Stopping right after the line with "(manual_defaults admin admin_notes)", please reproduce the material below exactly from its first line.

..............................

(** On settled ids the manual loop writes nothing and counts nothing. *)
Lemma mark_manual_again to_pk students admin event admin_notes ids n table :
  unique_pairs table →
  Forall (settled to_pk students event table) ids →
  mark_manual to_pk students admin event admin_notes ids n table = (table, Ok n).
Proof.
  intros Huniq. induction ids as [|sid ids IH]; intros Hall; simpl; [done|].
  apply Forall_cons in Hall as [(pk & Hpk & Hcase) Hall]. rewrite Hpk.
  destruct Hcase as [-> | (s & -> & Hrow)]; [by apply IH|].
  destruct (get_or_create_cases (s_id s) (e_id event)
              (manual_defaults admin admin_notes) table)
    as [[Hf E]|[(a & Hf & E)|[Hf E]]]; rewrite E.
  - done.
  - by apply IH.
  - specialize (Huniq (s_id s) (e_id event)). lia.
Qed.
End Manual_again.

(** X8.  A manual submission without student ids is refused and writes
    nothing.  One that completes reports a count that is at most the number
    of submitted ids and is exactly the number of rows added to the table. *)
Theorem manual_summary_counts (to_pk : string → option Z) (students : list Student)
    (admin : Student) (event : Event) (student_ids : list string) (admin_notes : string)
    (table : list Attendance) :
  (student_ids = [] ↔
   snd (manual_attendance to_pk students admin event student_ids admin_notes table)
     = SelectEventAndStudent) ∧
  (student_ids = [] →
   fst (manual_attendance to_pk students admin event student_ids admin_notes table) = table) ∧
  (∀ marked,
     snd (manual_attendance to_pk students admin event student_ids admin_notes table)
       = ManualCompleted marked →
     (marked ≤ length student_ids)%nat ∧
     length (fst (manual_attendance to_pk students admin event student_ids admin_notes table))
       = (length table + marked)%nat).
Proof.
  unfold manual_attendance. destruct student_ids as [|sid ids]; [done|].
  destruct (mark_manual_count to_pk students admin event admin_notes (sid :: ids) 0 table)
    as [Hle Hok].
  destruct (mark_manual to_pk students admin event admin_notes (sid :: ids) 0 table)
    as [t' [m|e]]; simpl in *.
  - split; [done|]. split; [done|]. intros marked [= <-].
    destruct (Hok m eq_refl) as [_ Hgrow]. lia.
  - split; [done|]. split; [done|]. done.
Qed.

(** X9.  On a table with at most one row per pair, a manual submission that
    completed and is submitted again, with the same [Student] table, writes
    nothing and reports zero attendances. *)
Theorem manual_resubmission_is_noop (to_pk : string → option Z) (students : list Student)
    (admin : Student) (event : Event) (student_ids : list string) (admin_notes : string)
    (table table1 : list Attendance) (marked : nat) :
  unique_pairs table →
  manual_attendance to_pk students admin event student_ids admin_notes table
    = (table1, ManualCompleted marked) →
  manual_attendance to_pk students admin event student_ids admin_notes table1
    = (table1, ManualCompleted 0).
Proof.
  intros Huniq. unfold manual_attendance. destruct student_ids as [|sid ids]; [done|].
  destruct (mark_manual_rows to_pk students admin event admin_notes (sid :: ids) 0 table)
    as (new & Htab & Hfresh & _).
  pose proof (mark_manual_settles to_pk students admin event admin_notes (sid :: ids) 0 table)
    as Hsettled.
  destruct (mark_manual to_pk students admin event admin_notes (sid :: ids) 0 table)
    as [t' [m|e]] eqn:Hrun; [|done].
  simpl in Htab, Hsettled. intros [= <- <-].
  rewrite (mark_manual_again to_pk students admin event admin_notes (sid :: ids) 0 t');
    [done| |by apply (Hsettled m)].
  rewrite Htab. by apply fresh_rows_unique.
Qed.

Lemma manual_resubmission_is_noop_witness :
  unique_pairs [] ∧
  manual_attendance toy_to_pk toy_students alice toy_event ["3"; "4"; "9"] "late" []
    = ([new_row 3 1 (manual_defaults alice "late")], ManualCompleted 1) ∧
  manual_attendance toy_to_pk toy_students alice toy_event ["3"; "4"; "9"] "late"
      [new_row 3 1 (manual_defaults alice "late")]
    = ([new_row 3 1 (manual_defaults alice "late")], ManualCompleted 0).
Proof.
  assert (Huniq : unique_pairs []) by (intros student event; simpl; lia).
  split; [exact Huniq|]. split; [reflexivity|].
  exact (manual_resubmission_is_noop toy_to_pk toy_students alice toy_event
           ["3"; "4"; "9"] "late" [] [new_row 3 1 (manual_defaults alice "late")] 1
           Huniq eq_refl).
Defined.

Section First_write.
Context `{cv : CV}.

Lemma fresh_rows_app (table new1 new2 : list Attendance) :
  fresh_rows table new1 → fresh_rows (table ++ new1) new2 →
  fresh_rows table (new1 ++ new2).
Proof.
  intros H1 H2 st ev. destruct (H1 st ev) as [Hle1 Hold1].
  destruct (H2 st ev) as [Hle2 Hold2]. rewrite filter_app in Hold2.
  rewrite filter_app, length_app. split.
  - destruct (filter (for_pair st ev) new1) as [|a l] eqn:E; [simpl; lia|].
    rewrite Hold2; [simpl in *; lia|].
    intros Heq; apply app_eq_nil in Heq as [_ ?]; done.
  - intros Hne. rewrite Hold1 by done. simpl. apply Hold2.
    intros Heq; apply app_eq_nil in Heq as [? _]; done.
Qed.

(** A sequence of submissions appends rows for pairs that had none. *)
Lemma submit_all_rows to_pk (subs : list submission) (table : list Attendance) :
  ∃ new, submit_all to_pk subs table = table ++ new ∧ fresh_rows table new.
Proof.
  unfold submit_all. revert table. induction subs as [|sub subs IH]; intros table; simpl.
  - exists []. rewrite app_nil_r. split; [done | apply fresh_rows_nil].
  - destruct (submit_rows to_pk sub table) as (new1 & Htab & Hfresh1).
    destruct (IH (submit to_pk sub table)) as (new2 & Hall & Hfresh2).
    exists (new1 ++ new2). rewrite Hall, Htab, <- app_assoc. split; [done|].
    apply fresh_rows_app; [done|]. by rewrite <- Htab.
Qed.
End First_write.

..............................

→ **RESULT BELOW**
(** On settled ids the manual loop writes nothing and counts nothing. *)
Lemma mark_manual_again to_pk students admin event admin_notes ids n table :
  unique_pairs table →
  Forall (settled to_pk students event table) ids →
  mark_manual to_pk students admin event admin_notes ids n table = (table, Ok n).
Proof.
  intros Huniq. induction ids as [|sid ids IH]; intros Hall; simpl; [done|].
  apply Forall_cons in Hall as [(pk & Hpk & Hcase) Hall]. rewrite Hpk.
  destruct Hcase as [-> | (s & -> & Hrow)]; [by apply IH|].
  destruct (get_or_create_cases (s_id s) (e_id event)
              (manual_defaults admin admin_notes) table)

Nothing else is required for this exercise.